Further Listing Considerations
Kate Craven
35 years: Capital markets
In the first video of this two-part video series, Kate outlined what a listing is and why a listing matters. In this video, she looks further into the topic by first discussing the assessment issuers should make when deciding which stock exchange to pick. She then explains the requirements for listings and finishes up with a further discussion on the changes emerging due to Brexit.
In the first video of this two-part video series, Kate outlined what a listing is and why a listing matters. In this video, she looks further into the topic by first discussing the assessment issuers should make when deciding which stock exchange to pick. She then explains the requirements for listings and finishes up with a further discussion on the changes emerging due to Brexit.
Further Listing Considerations
7 mins
Key learning objectives:
Identify considerations as to which stock exchange to use
Understand what is required for a listing
Learn what changes have happened since Brexit
Overview:
A listing means that an offering document (or prospectus) for an issue of debt or equity securities has been reviewed and approved by a stock exchange, and the securities are admitted to trading on that exchange. The issuer will have to determine the appropriate stock exchange to pick as there are some variations between them and the issuer will also have to understand what is required for a listing.
Which stock exchange to pick?
EU regulated markets all follow the same disclosure, therefore there is little difference between them other than turn-around times, speed of review and ease of contacting them. Some stock exchanges also require that issuers use a listing agent.
As English is the most commonly used language, it is a good idea to select a stock exchange that can review documents written in English.

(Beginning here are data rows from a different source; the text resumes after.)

(** The product of sequences is commutative. *)
Lemma cauchy_comm (f g : nat -> F) (n : nat) : cauchy f g n = cauchy g f n.
Proof.
  revert f. induction n as [|n IH]; intros f.
  - cbn [cauchy]. ring.
  - rewrite (cauchy_last g f). cbn [cauchy]. rewrite IH. ring.
Qed.

Lemma cauchy_total (f g : nat -> F) (n : nat) :
  cauchy f g n = total (map (fun i => mul (f i) (g (n - i))) (seq 0 (S n))).
Proof.
  revert f. induction n as [|n IH]; intros f.
  - unfold total. simpl. ring.
  - cbn [cauchy]. rewrite IH.
    change (seq 0 (S (S n))) with (0 :: seq 1 (S n)).
    rewrite <- seq_shift, map_cons, total_cons, map_map. reflexivity.
Qed.

(** Beyond the degrees of both factors the product has zeros. *)
Lemma cauchy_beyond (f g : nat -> F) (p q n : nat) :
  (forall i, p <= i -> f i = zero) -> (forall i, q <= i -> g i = zero) ->
  p + q <= S n -> cauchy f g n = zero.
Proof.
  revert f p. induction n as [|n IH]; intros f p Hf Hg Hn;
    (destruct p as [|p]; [apply cauchy_zero_l; intros; apply Hf; lia|]);
    cbn [cauchy].
  - rewrite Hg by lia. ring.
  - rewrite (IH (fun i => f (S i)) p); [| |assumption|lia].
    + rewrite Hg by lia. ring.
    + intros i Hi. apply Hf. lia.
Qed.

Lemma coeff_beyond (a : list F) (i : nat) : length a <= i -> coeff a i = zero.
Proof. apply nth_overflow. Qed.

(** A coefficient of [np.convolve] is a coefficient of the product. *)
Lemma conv_at_cauchy (a v : list F) (n : nat) :
  conv_at a v n = cauchy (coeff a) (coeff v) n.
Proof.
  rewrite cauchy_total. unfold conv_at.
  set (t := fun i => mul (coeff a i) (coeff v (n - i))).
  set (lo := n - (length v - 1)). set (hi := Nat.min n (length a - 1)).
  set (len := hi + 1 - lo).
  change (total (map t (seq lo len)) = total (map t (seq 0 (S n)))).
  replace (S n) with (lo + (len + (S n - lo - len))) by lia.
  rewrite !seq_app, !map_app, !total_app. change (0 + lo) with lo.
  rewrite (total_zeros t (seq 0 lo)), (total_zeros t (seq (lo + len) _)); [ring| |].
  - intros i Hi. apply in_seq in Hi. unfold t.
    rewrite (coeff_beyond a i) by lia. ring.
  - intros i Hi. apply in_seq in Hi. unfold t.
    rewrite (coeff_beyond v (n - i)) by lia. ring.
Qed.

Lemma coeff_map_seq (f : nat -> F) (m j : nat) :
  coeff (map f (seq 0 m)) j = if Nat.ltb j m then f j else zero.
Proof.
  unfold coeff. destruct (Nat.ltb_spec j m) as [Hj|Hj].
  - rewrite (nth_indep _ zero (f 0)) by (now rewrite length_map, length_seq).
    rewrite map_nth, seq_nth by assumption. reflexivity.
  - apply nth_overflow. now rewrite length_map, length_seq.
Qed.

(** The coefficients of [np.convolve(a, v)] are those of the product of
    the two arrays. *)
Lemma convolve_cauchy (a v c : list F) (j : nat) :
  convolve a v = Ok c -> coeff c j = cauchy (coeff a) (coeff v) j.
Proof.
  unfold convolve. destruct a as [|a0 a]; [discriminate|].
  destruct v as [|v0 v]; [discriminate|].
  remember (a0 :: a) as a' eqn:Ea. remember (v0 :: v) as v' eqn:Ev.
  assert (Hz : length a' + length v' <= S j ->
               cauchy (coeff a') (coeff v') j = zero).
  { apply cauchy_beyond; intros; now apply coeff_beyond. }
  assert (Hl : 1 <= length a' /\ 1 <= length v') by (subst; simpl; lia).
  clear Ea Ev.
  destruct (Nat.ltb (length a') (length v')); intros H; injection H as <-;
    rewrite coeff_map_seq;
    match goal with
    | |- (if Nat.ltb ?i ?m then _ else _) = _ => destruct (Nat.ltb_spec i m)
    end;
    rewrite ?conv_at_cauchy, ?Hz by lia; auto using cauchy_comm.
Qed.

Lemma weighted_nil_r (b : list F) : weighted b [] = zero.
Proof. destruct b; reflexivity. Qed.

Lemma rev_map_seq_S (g : nat -> F) (k : nat) :
  rev (map g (seq 0 (S k))) = g k :: rev (map g (seq 0 k)).
Proof. rewrite seq_S, map_app, rev_app_distr. reflexivity. Qed.

(** The weighted sum over the samples [g n, ..., g 0]. *)
Lemma weighted_cauchy (b : list F) (g : nat -> F) (n : nat) :
  weighted b (rev (map g (seq 0 (S n)))) = cauchy (coeff b) g n.
Proof.
  revert b. induction n as [|n IH]; intros b.
  - destruct b as [|b0 b]; cbn [seq map rev app weighted cauchy coeff nth];
      rewrite ?weighted_nil_r; ring.
  - rewrite rev_map_seq_S. destruct b as [|b0 b].
    + rewrite cauchy_zero_l by (intros [|i]; reflexivity). reflexivity.
    + cbn [weighted]. rewrite IH. reflexivity.
Qed.

Lemma fir_cauchy (b : list F) (g : nat -> F) (k m : nat) :
  fir b (rev (map g (seq 0 k))) (map g (seq k m))
  = map (cauchy (coeff b) g) (seq k m).
Proof.
  revert k. induction m as [|m IH]; intros k; [reflexivity|].
  cbn [seq map fir]. rewrite <- rev_map_seq_S, weighted_cauchy, IH. reflexivity.
Qed.

Lemma map_coeff_seq (x : list F) : map (coeff x) (seq 0 (length x)) = x.
Proof.
  induction x as [|x0 x IH]; [reflexivity|].
  cbn [length seq map]. rewrite <- seq_shift, map_map. f_equal. exact IH.
Qed.

(** The output of a numerator alone is the product of the numerator and
    the signal, cut to the length of the signal. *)
Lemma fir_product (b x : list F) :
  fir b [] x = map (cauchy (coeff b) (coeff x)) (seq 0 (length x)).
Proof.
  rewrite <- (fir_cauchy b (coeff x) 0 (length x)), map_coeff_seq. reflexivity.
Qed.

(** Filtering with a product of two numerators is filtering with the one
    and then with the other. *)
Lemma lfilter_convolve (a v c x : list F) :
  convolve a v = Ok c ->
  lfilter c [one] x = lfilter v [one] (lfilter a [one] x).
Proof.
  intros H.
  assert (Ha : a <> [] /\ v <> []).
  { unfold convolve in H. destruct a; [discriminate|].
    destruct v; [discriminate|]. split; discriminate. }
  assert (Hc : c <> []).
  { apply length_convolve in H. destruct Ha as (Ha & Hv).
    destruct a; [contradiction|]. destruct v; [contradiction|].
    destruct c; [simpl in H; lia | discriminate]. }
  destruct Ha as (Ha & Hv).
  rewrite !lfilter_numerator by assumption.
  rewrite (fir_product v), !fir_product, length_map, length_seq.
  apply map_ext_in. intros n Hn. apply in_seq in Hn.
  rewrite (cauchy_ext (coeff c) (cauchy (coeff v) (coeff a)) (coeff x) (coeff x) n).
  - rewrite cauchy_assoc. apply cauchy_ext; [reflexivity|].
    intros i Hi. rewrite coeff_map_seq.
    destruct (Nat.ltb_spec i (length x)); [reflexivity|lia].
  - intros i _. rewrite (convolve_cauchy _ _ _ _ H). apply cauchy_comm.
  - reflexivity.
Qed.

(** The product of two arrays that start with one starts with one. *)
Lemma convolve_monic (a v c : list F) :
  convolve a v = Ok c ->
  hd_error a = Some one -> hd_error v = Some one -> hd_error c = Some one.
Proof.
  intros H Ha Hv. pose proof (convolve_cauchy _ _ _ 0 H) as H0.
  pose proof (length_convolve _ _ _ H) as Hl.
  destruct a as [|a0 a]; [discriminate|]. destruct v as [|v0 v]; [discriminate|].
  destruct c as [|c0 c]; [simpl in Hl; lia|].
  cbn in H0, Ha, Hv. injection Ha as ->. injection Hv as ->.
  simpl. f_equal. rewrite H0. ring.
Qed.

Most European issuers as well as some issuers based outside the EU will already have an equity listing in the EEA and are therefore already subject to the ongoing disclosure requirements associated with that, for such issuers, it will be relatively simple to comply with the continuing obligations for any debt securities listed on the same stock exchange
What is required for a listing?
To list on an EU regulated market, a two-year trading record with financial information consistent with IFRS is required for a listing as well as a listing document (prospecuts) that complies with the EU Transparency Directive.
If an issuer does not have a two-year trading record they may wish to list on an exchange regulated market.
Some issuers access the market by setting up a Medium Term Note Programme. The offering document (base prospectus) for a programme, once approved, is valid for a 12-month period. As this base prospectus has already been approved there is no requirement for the relevant stock exchange to review the final terms for each drawdown under the programme, speeding up market access.
What has changed since Brexit?
Currently the UK Prospecuts Regulation substantially mirrors the EU Prospectus Regulation, however there are already indications of divergence. However, it is essential for issuers listing in the UK that exepmtipns are aligned so that they can continue to offer wholesale deals on a cross-border basis as seamlessly as possible.
Although an EU listing allows issuers to passport their prospectus into other EU member states, this is rarely done. It therefore seems unlikely that issuers will move away from a London listing to a listing elsewhere in the EU, particularly since the disclosure requirements are broadly still aligned under the EU and UK Prospectus Regulations.